Alex at Biomagic told me if you have only half used the loo and don't want to waste it just put another measure of it in, it will activate it again.......it has loads of uses Alex said putting some in a spray bottle with water and if pets get smelly give them a mist spray even use on pet accidents on carpets,husband uses it in his cab to just deodorise same thing just spray into the air.......i know Alex would be gratefull if you and Cherekee could perhaps take a minute to just go on their web site and give them a quick write up on the product,thanks


----------



## savannah (May 1, 2005)

What a good tip about Estrella.....will be in Lidl tomorrow and its certainly worth a try....thanks for that
Lynda


----------



## sallytrafic (Jan 17, 2006)

sallytrafic said:


> Perhaps we need a Pooh expert like Pusser but won't detergent upset the friendly bacteria further down the pipe? Isn't that why we use green fluid instead of blue these days.
> 
> Regards Frank


So is something like Estrella acceptable in UK and suitable for CC disposal?

The Biomagic is obviously suitable from the posts above.

Regards frank


----------



## C7KEN (May 27, 2005)

Hi Savannah
I have just bought some estrella having read about it here, you don't necessarily need to go to Lidl as it's in our local supermarkets both Gama and Mercadona after I have tried it I will post my opinion back on here as it's certainly cheap enough


----------



## savannah (May 1, 2005)

Thanks Ken, Mercadona is more convenient so will get some and wait for your ''test results'' !
Lynda


----------



## peedee (May 10, 2005)

sallytrafic said:


> The Biomagic is obviously suitable from the posts above.
> 
> Regards frank


Its twice the price of Thetford blue though.

peedee


----------



## hymmi (May 9, 2005)

Hi peedee,

It may be dearer but you only use i'm pretty sure,10ml so in the long run much cheaper............and of course no chemicals


----------



## peedee (May 10, 2005)

Hymmi, I'll check it out at Peterborough.

peedee


----------



## 94639 (May 1, 2005)

Hi Hymmi

The correct measure is 50 ml anything less and your Biomagic will not work its magical spell.

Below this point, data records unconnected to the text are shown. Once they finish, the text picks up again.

(** * Ledger core: amounts, bucket state machine, journal poster, outbox

    A shallow embedding of the ledger service
    ([src/domain/types.ts], [src/domain/stateMachine.ts],
    [src/services/journalService.ts], [src/services/outboxService.ts])
    and the properties of its specification that were checked against it.

    Conventions of the embedding:
    - a JS [string] is a [string] of the Standard Library; a [bigint] is a [Z];
    - a JS [number] holding money is an exact rational [Q] (IEEE rounding is
      not modelled; every finite double is a rational, and the decimal
      amounts admitted by the schema are read at their exact value);
    - a [number] holding a count or milliseconds is a [Z];
    - a function that throws returns [Err e]; the MongoDB collections are
      fields of a [Store] record threaded through the calls. *)

From Stdlib Require Import ZArith QArith Qround Lqa String Ascii List Bool Lia.
From Stdlib Require Import DecimalString DecimalFacts DecimalPos DecimalN.
From stdpp Require Import gmap strings.
Import ListNotations.

Local Open Scope string_scope.
Local Open Scope Z_scope.

(** ** Results of functions that may throw *)

Inductive result (E A : Type) : Type :=
| Ok (a : A)
| Err (e : E).
Arguments Ok {E A} a.
Arguments Err {E A} e.

Definition rbind {E A B} (r : result E A) (k : A -> result E B) : result E B :=
  match r with
  | Ok a => k a
  | Err e => Err e
  end.

Notation "'do' x <- r ; k" := (rbind r (fun x => k))
  (at level 10, x name, r at level 100, k at level 200).
Notation "'do' ' p <- r ; k" := (rbind r (fun x => let 'p := x in k))
  (at level 10, p pattern, r at level 100, k at level 200).

(** ** JavaScript string primitives used by [src/domain/types.ts] *)

Module JsString.

(** [\d] of a JS regular expression: the ASCII digits. *)
Definition is_digit (c : ascii) : bool :=
  match c with
  | "0" | "1" | "2" | "3" | "4" | "5" | "6" | "7" | "8" | "9" => true
  | _ => false
  end%char.

Fixpoint all_digits (s : string) : bool :=
  match s with
  | EmptyString => true
  | String c r => is_digit c && all_digits r
  end.

Definition nonempty (s : string) : bool :=
  match s with EmptyString => false | _ => true end.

We are about to give this product a try on our next trip.


----------



## BERTHA (May 21, 2005)

With so many products widely available across Europe may I suggest that you stick with the 1lt or 1.5lt size, its not so heavy to carry back and fore to the waste dump

There are 6 of us and since we got the van in May last Year we have gone through 2 bottles and just half way on our 3rd bottle now

Say that, the girls in the family degreed that us boys were not allowed to use the onboard toilet because we "smell" and unless it is an emergency we have to use the public loos.

So, restate, 3 women have used 2 bottles since may

H


----------



## hymmi (May 9, 2005)

Hi,

Peedee if you decide to try it,don't forget to mention that you are a MHF's member.  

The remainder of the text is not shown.